Era pomeriggio inoltrato e la dottoressa Cameron stava svolgendo il suo turno in ambulatorio; quel che ai più sarebbe parso strano era il sorriso che aveva sulle labbra nonostante fossero ormai due ore che era in quella stanza.
Sembrava che la stanchezza non avesse presa sul suo esile corpo, perfino i suoi due colleghi ne erano sorpresi, ma quel giorno niente sarebbe riuscita a metterla di pessimo umore.
Un mese.
Bastava quel pensiero, quelle due parole all’apparenza insignificanti, a riscaldarle il cuore meglio di qualsiasi altra cosa.
Era un mese che lei, Allison Cameron dolce immunologa nel reparto di Diagnostica del Princeton Plainsboro Teaching Hospital, stava ufficialmente con Gregory House, un misantropo cinico e rompiscatole, nonché suo capo nel suddetto ospedale del New Jersey.
Ancora stentava a crederci e per questo Chase e Foreman non si risparmiavano di prenderla in giro trattandola come una ragazzina e, anche se all’inizio la cosa la infastidiva e imbarazzava, ormai ne era abituata e contenta; lei amava Gregory House e non le importava cosa dicessero gli altri, soprattutto ora che sapeva che i suoi sentimenti erano ricambiati.
Non era però solo quello il motivo di tutta la sua energia, il motivo per cui considerava quel giorno il più bello e importante della sua vita.
Almeno, il più importante giorno della sua vita fino a quel momento.
Lei teneva molto a festeggiare il mese più bello che avesse mai sognato di passare, ed ovviamente sperava di passarne molti altri in quel modo.
Mesi che sarebbero diventati anni ed anni che si sarebbero susseguiti fino a formare decenni, decenni passati accanto alla persona che più amava.
E lui aveva prenotato per quella sera nel ristorante migliore di tutta la città.
Quasi si pentì di aver insistito per incontrarsi direttamente lì; però, avendo entrambi il turno di pomeriggio, sarebbe stata una perdita di tempo se lui sarebbe dovuto andare prima a casa sua a cambiarsi e poi passare a prenderla.
“Arrivederci signora Brooks.” disse sorridendo alla sua ultima paziente prima di lasciare anche lei l’ambulatorio per andare a posare il camice nell’ufficio di Diagnostica.

“Chase, Foreman.” salutò entrando.
“Oh… non è che la bella principessa si è stancata troppo e stasera lascerà in bianco il suo principe azzurro?” chiese, canzonatorio, Robert seduto al tavolo.
“Ah-ah-ah.
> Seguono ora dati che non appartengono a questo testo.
(** ** What the processes print: one constructor per [spdlog] or [cout] line *)

Inductive log_msg :=
(* Manager.h *)
| IpcFailed (call : string) (code : Z)
| IpcInitialized
| IpcCleaning
| SemopFailed (e : errno)
| MsgsndFailed (target : Z) (e : errno)
| SignalSent (sig : Z) (target : Z)
(* Belt.h *)
| WorkerJoined (total : Z)
| WorkerLeft (total : Z)
| BeltRejected (count : Z)
| BeltPushed (pkg_id index count workers : Z)
| BeltPopped (pkg_id index count workers : Z)
(* SessionManager.h *)
| AlreadyLoggedIn (name : string)
| SessionLimit (name : string)
| LoggedIn (name : string) (org role_mask slot : Z)
| LoggingOut (name : list ascii)
(* Truck.h *)
| EngineStarted (pid : Z)
| Docked (pid : Z) (w v : double)
| ShutdownWithCargo (pid : Z) (w : double)
| FinalDelivery (pid : Z)
| EmptyShutdown (pid : Z)
| Departing (pid : Z) (w v : double) (total : Z)
| IdentityTheft (pid : Z)
| OnRoute (pid ms : Z)
| TruckShiftEnded (pid : Z)
(* Dispatcher.h *)
| DispatcherStarted
| DispatcherStopped
| PkgLoaded (pkg_id : Z) (w v : double) (truck : Z)
| TruckFull (truck : Z)
| DoesNotFit (pkg_id truck : Z) (fits_weight fits_volume : bool)
(* Express.h *)
| ExpressNoTruck
| ExpressDelivering
| ExpressLoaded (item batch : Z) (ty : PackageType.t) (w : double)
| ExpressTruckFull
(* Worker.h *)
| WorkerRegisterFailed (wid : Z)
| WorkerStarted (wid : Z)
| WorkerShiftEnded (wid : Z)
(* TerminalAction.h and TerminalManager.h *)
| AccessDenied (required : string)
| VipSent (target : Z)
| VipOffline
| DepartSent (target : Z)
| NoTruckInDock
| EmergencyStop
| HaltCommanded
| UnauthorizedStop (role_mask : Z)
| Header (user : string) (org role_mask : Z) (with_stop : bool)
| Prompt (admin : bool)
| UnknownCommand
(* process entry points *)
| ProcNote (what : string)
| BeltStatus (count workers : Z)
(* main.cpp *)
| ForkFailed (name : string)
| Spawned (name arg : string) (pid : Z)
| ChildDied (pid : Z).

(** ** Undefined behaviour of C++ that the sources could run into *)

Inductive ub := SignedOverflow | OutOfBounds | DivByZero | BadEnum | NullDeref | DestroyedObject.

(** ** Programs *)

Inductive prog (A : Type) : Type :=
| Ret (a : A)
| Load {T : Type} (f : SharedState -> T) (k : T -> prog A)
| Store (g : SharedState -> SharedState) (k : prog A)
| Semop (i : SemIndex) (op : Z) (k : option errno -> prog A)
| Msgsnd (m : CommandMessage) (k : option errno -> prog A)
| Msgrcv (typ : Z) (nowait : bool) (k : errno + CommandMessage -> prog A)
| Getpid (k : Z -> prog A)
| RandInt (lo hi : Z) (k : Z -> prog A)
| RandReal (lo hi : double) (k : double -> prog A)
| Sleep (ms : Z) (k : prog A)
| Log (m : log_msg) (k : prog A)
| SigFlag (k : bool -> prog A)
| PollStdin (k : bool -> prog A)
| Getline (k : option string -> prog A)
| Fork (path : string) (argv : list string) (k : Z -> prog A)
| Waitpid (k : Z -> prog A)
| Kill (pid sig : Z) (k : prog A)
| Loop {St R : Type} (body : St -> prog (St + R)) (s : St) (k : R -> prog A)
| Exit (code : Z)
| Undef (u : ub).

Arguments Ret {A}.
Arguments Load {A T}.
Arguments Store {A}.
Arguments Semop {A}.
Arguments Msgsnd {A}.
Arguments Msgrcv {A}.
Arguments Getpid {A}.
Arguments RandInt {A}.
Arguments RandReal {A}.
Arguments Sleep {A}.
Arguments Log {A}.
Arguments SigFlag {A}.
Arguments PollStdin {A}.
Arguments Getline {A}.
Arguments Fork {A}.
Arguments Waitpid {A}.
Arguments Kill {A}.
Arguments Loop {A St R}.
Arguments Exit {A}.
Arguments Undef {A}.

Fixpoint bind {A B} (t : prog A) (c : A -> prog B) : prog B :=
  match t with
  | Ret a => c a
  | Load f k => Load f (fun x => bind (k x) c)
  | Store g k => Store g (bind k c)
  | Semop i op k => Semop i op (fun x => bind (k x) c)
  | Msgsnd m k => Msgsnd m (fun x => bind (k x) c)
  | Msgrcv typ nw k => Msgrcv typ nw (fun x => bind (k x) c)
  | Getpid k => Getpid (fun x => bind (k x) c)
  | RandInt lo hi k => RandInt lo hi (fun x => bind (k x) c)
  | RandReal lo hi k => RandReal lo hi (fun x => bind (k x) c)
  | Sleep ms k => Sleep ms (bind k c)
  | Log m k => Log m (bind k c)
  | SigFlag k => SigFlag (fun x => bind (k x) c)
  | PollStdin k => PollStdin (fun x => bind (k x) c)
  | Getline k => Getline (fun x => bind (k x) c)
  | Fork path argv k => Fork path argv (fun x => bind (k x) c)
  | Waitpid k => Waitpid (fun x => bind (k x) c)
  | Kill pid sig k => Kill pid sig (bind k c)
  | Loop body s k => Loop body s (fun x => bind (k x) c)
  | Exit code => Exit code
  | Undef u => Undef u
  end.

Declare Scope prog_scope.
Delimit Scope prog_scope with prog.
Bind Scope prog_scope with prog.

Notation "'let*' x ':=' c 'in' k" := (bind c (fun x => k))
  (at level 10, x name, c at level 100, k at level 200) : prog_scope.
Notation "c1 ;; c2" := (bind c1 (fun _ => c2))
  (at level 100, c2 at level 200, right associativity) : prog_scope.

Global Open Scope prog_scope.

(** ** Statements *)

Definition load {T} (f : SharedState -> T) : prog T := Load f Ret.
Definition store (g : SharedState -> SharedState) : prog unit := Store g (Ret tt).
Definition log (m : log_msg) : prog unit := Log m (Ret tt).
Definition sleep_ms (ms : Z) : prog unit := Sleep ms (Ret tt).
Definition skip : prog unit := Ret tt.

(** The value of an [int] expression; leaving the range is undefined. *)
Definition int_result (z : Z) : prog Z := if in_int z then Ret z else Undef SignedOverflow.

(** Reading the [i]-th element of an array in shared memory. *)
Definition load_at {T} (arr : SharedState -> list T) (i : Z) : prog T :=
  Load (fun s => if 0 <=? i then arr s !! Z.to_nat i else None)
    (fun o => match o with Some x => Ret x | None => Undef OutOfBounds end).

(** Writing the [i]-th element of an array of [n] elements. *)
Definition store_at (n i : Z) (g : SharedState -> SharedState) : prog unit :=
  if (0 <=? i) && (i <? n) then store g else Undef OutOfBounds.

(** The loop [while (c) body], for a body that either goes round again with
    [inl] or leaves with [inr]. *)
Definition loop {St R} (s : St) (body : St -> prog (St + R)) : prog R := Loop body s Ret.

(** ** Kernel state *)

Record semset := mkSemset { v_belt : Z; v_empty : Z; v_full : Z; v_dock : Z }.

Definition sem_get (s : semset) (i : SemIndex) : Z :=
  match i with
  | SEM_MUTEX_BELT => v_belt s | SEM_EMPTY_SLOTS => v_empty s
  | SEM_FULL_SLOTS => v_full s | SEM_DOCK_MUTEX => v_dock s
  end.

Definition sem_set (s : semset) (i : SemIndex) (v : Z) : semset :=
  match i with
  | SEM_MUTEX_BELT => mkSemset v (v_empty s) (v_full s) (v_dock s)
  | SEM_EMPTY_SLOTS => mkSemset (v_belt s) v (v_full s) (v_dock s)
  | SEM_FULL_SLOTS => mkSemset (v_belt s) (v_empty s) v (v_dock s)
  | SEM_DOCK_MUTEX => mkSemset (v_belt s) (v_empty s) (v_full s) v
  end.

(** [SEMVMX], the largest semaphore value. *)
Definition SEMVMX : Z := 32767.

Record world := mkWorld {
  w_shm : SharedState;
  w_sem : semset;
  w_sem_alive : bool;
  w_msgs : list CommandMessage;
  w_qbytes : Z;
  w_msg_alive : bool;
  w_log : list log_msg }.

Definition with_shm (s : SharedState) (w : world) : world :=
  mkWorld s (w_sem w) (w_sem_alive w) (w_msgs w) (w_qbytes w) (w_msg_alive w) (w_log w).
Definition with_sem (s : semset) (w : world) : world :=
  mkWorld (w_shm w) s (w_sem_alive w) (w_msgs w) (w_qbytes w) (w_msg_alive w) (w_log w).
Definition with_msgs (q : list CommandMessage) (w : world) : world :=
  mkWorld (w_shm w) (w_sem w) (w_sem_alive w) q (w_qbytes w) (w_msg_alive w) (w_log w).
Definition with_log (l : list log_msg) (w : world) : world :=
  mkWorld (w_shm w) (w_sem w) (w_sem_alive w) (w_msgs w) (w_qbytes w) (w_msg_alive w) l.

(** [sizeof(int)], the payload of a [CommandMessage]. *)
Definition MSG_SIZE : Z := 4.

(** Room for one more message in the queue. *)
Definition msg_room (w : world) : bool :=
  Z.of_nat (length (w_msgs w)) * MSG_SIZE + MSG_SIZE <=? w_qbytes w.

(** Whether [msgrcv] with type argument [typ] takes message [m]. *)
Definition msg_match (typ : Z) (m : CommandMessage) : bool :=
  if typ =? 0 then true else mtype m =? typ.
Non è che tu hai sbagliato mestiere e dovevi far il comico invece che il medico?” domandò di rimando la dottoressa, seppur nemmeno il biondo riuscisse ad innervosirla. “No, meglio di no… non avresti guadagnato nulla.”
“La nostra Cameron ha tirato fuori le unghie.” aggiunse Eric. “In ogni caso, non è stata la sola ad aver fretta di andare via…” continuò, facendole notare l’assenza di House.
“Verso le cinque è andato da Wilson,” spiegò Chase indicando il terrazzo che univa l’ufficio del primario di Diagnostica a quello del primario di Oncologia “e poi non si è più visto.”
“Dev’esser tornato quando noi non c’eravamo, visto che il suo giubbotto non c’è più.” intervenne Foreman.
“Forse ha bisogno di qualcuno che gli rispieghi come funzionano le cose tra un uomo e una donna…” scherzò l’internista.
“Infondo è passato diverso tempo dalla sua storia con Stacy…” gli diede mano il collega.
“Guarda che noi abbiamo già…” sbottò Cameron per poi zittirsi immediatamente, rossa come un peperone, e generando l’ilarità dei due medici.
“Siete due bambini!” disse poi, finito di sistemarsi la giacca, “A domani.”
“Vista la serata… dubito che sarai qui tanto presto.” commentò il neurologo, con ancora le lacrime agli occhi. “Ci vediamo, comunque.”
“Ciao Allison.” salutò Chase, anche lui intento a riprendersi dalle risate.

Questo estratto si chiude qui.